The Unemployment Insurance Contribution Rates Will Increase In 2024

Evmark Business Solutions

As the new year begins, California’s employers are facing yet another challenge in the form of increased unemployment insurance (UI) taxes. This comes as no surprise to these entrepreneurs and employers, who have been struggling to keep their businesses afloat amidst the ongoing COVID-19 pandemic.

Governor Gavin Newsom’s annual budget proposal, released on January 10, predicts a need for budget cuts in state government programs. However, it is the employers who are feeling the pinch the most. With higher interest rates, inflation, and now increased UI taxes, it seems like there is no end to the financial burdens faced by these businesses.

The Employment Development Department (EDD) of California notifies employers of their annual UI tax rates in December of the previous year. This means that employers were informed about their 2024 rates in December 2023. This year, the UI Fund debt, which has accumulated to approximately $20 billion due to the pandemic, is causing another increase in employers’ per-employee taxes. This debt will continue to cause an annual increase of $21 per employee until it is paid off.

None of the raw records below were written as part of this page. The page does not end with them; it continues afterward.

(* ===== verification/VerbsRdmaOp.v ===== *)
(** * Verbs work requests

    [fabric-lib/src/verbs/verbs_rdma_op.rs]: turning an operation into [ibv_send_wr] chains.
    A chain buffer is owned by the iterator that points to it, so it is a field here.  The
    buffer is allocated uninitialised: its initial contents are an argument. *)
From Stdlib Require Import Lia ZifyNat.
From stdpp Require Import prelude gmap strings list.
From S2P Require Import Prelude Api.
Local Open Scope Z_scope.

Definition WR_CHAIN_LEN : nat := 4.

Inductive ibv_wr_opcode : Type := IBV_WR_RDMA_WRITE | IBV_WR_RDMA_WRITE_WITH_IMM | IBV_WR_SEND.

#[export] Instance ibv_wr_opcode_eq_dec : EqDecision ibv_wr_opcode.
Proof. solve_decision. Defined.

Record ibv_sge := { sge_addr : Z; sge_length : Z; sge_lkey : Z }.

(** A send work request.  [wr_next] is the chain's [next] pointer as a slot of the buffer;
    [wr_num_sge = 1] means [sg_list] points to the slot's own [ibv_sge]; every request of the
    library is [IBV_SEND_SIGNALED]. *)
Record ibv_send_wr := {
  wr_id : Z;
  wr_next : option nat;
  wr_num_sge : Z;
  wr_opcode : ibv_wr_opcode;
  wr_imm_data : Z;
  wr_remote_addr : Z;
  wr_rkey : Z;
}.

Record wr_slot := { slot_wr : ibv_send_wr; slot_sge : ibv_sge }.

Abbreviation WrChainBuffer := (list wr_slot) (only parsing).
Abbreviation qp := Z (only parsing).

Definition opcode_imm (imm_data : option Z) : ibv_wr_opcode * Z :=
  match imm_data with
  | Some imm_data => (IBV_WR_RDMA_WRITE_WITH_IMM, imm_data)
  | None => (IBV_WR_RDMA_WRITE, 0)
  end.

(** ** [SingleWriteOpIter] *)
Record SingleWriteOpIter := { si_rma_qp : qp; si_buf : WrChainBuffer; si_done : bool }.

For those who may not be familiar with the UI program, it is funded by employers through state and federal taxes on wages. The tax rates for employers are determined by various factors, including their history of terminating employees, the overall health of the UI fund, and the number of years the fund has been in debt. In 2023, the California Legislature considered a bill, SB 799, which would have allowed workers who chose to go on strike to claim unemployment benefits as if they were fired through no fault of their own. This would have added an estimated $215 million annually to the UI Fund debt and forced employers to essentially pay their workers to strike.

Fortunately, Governor Newsom vetoed SB 799, recognizing the strain it would have put on the UI Fund and the challenges employers are already facing. However, it is likely that more labor-supported UI tax-related legislation will be proposed in the future. Employers should be prepared for these potential changes and stay informed about any developments.

In summary, the new year brings new challenges for California’s employers, with increased UI taxes being just one of them. As the state continues to recover from the pandemic, it is important for employers to stay informed and prepared for any potential changes that may affect their businesses.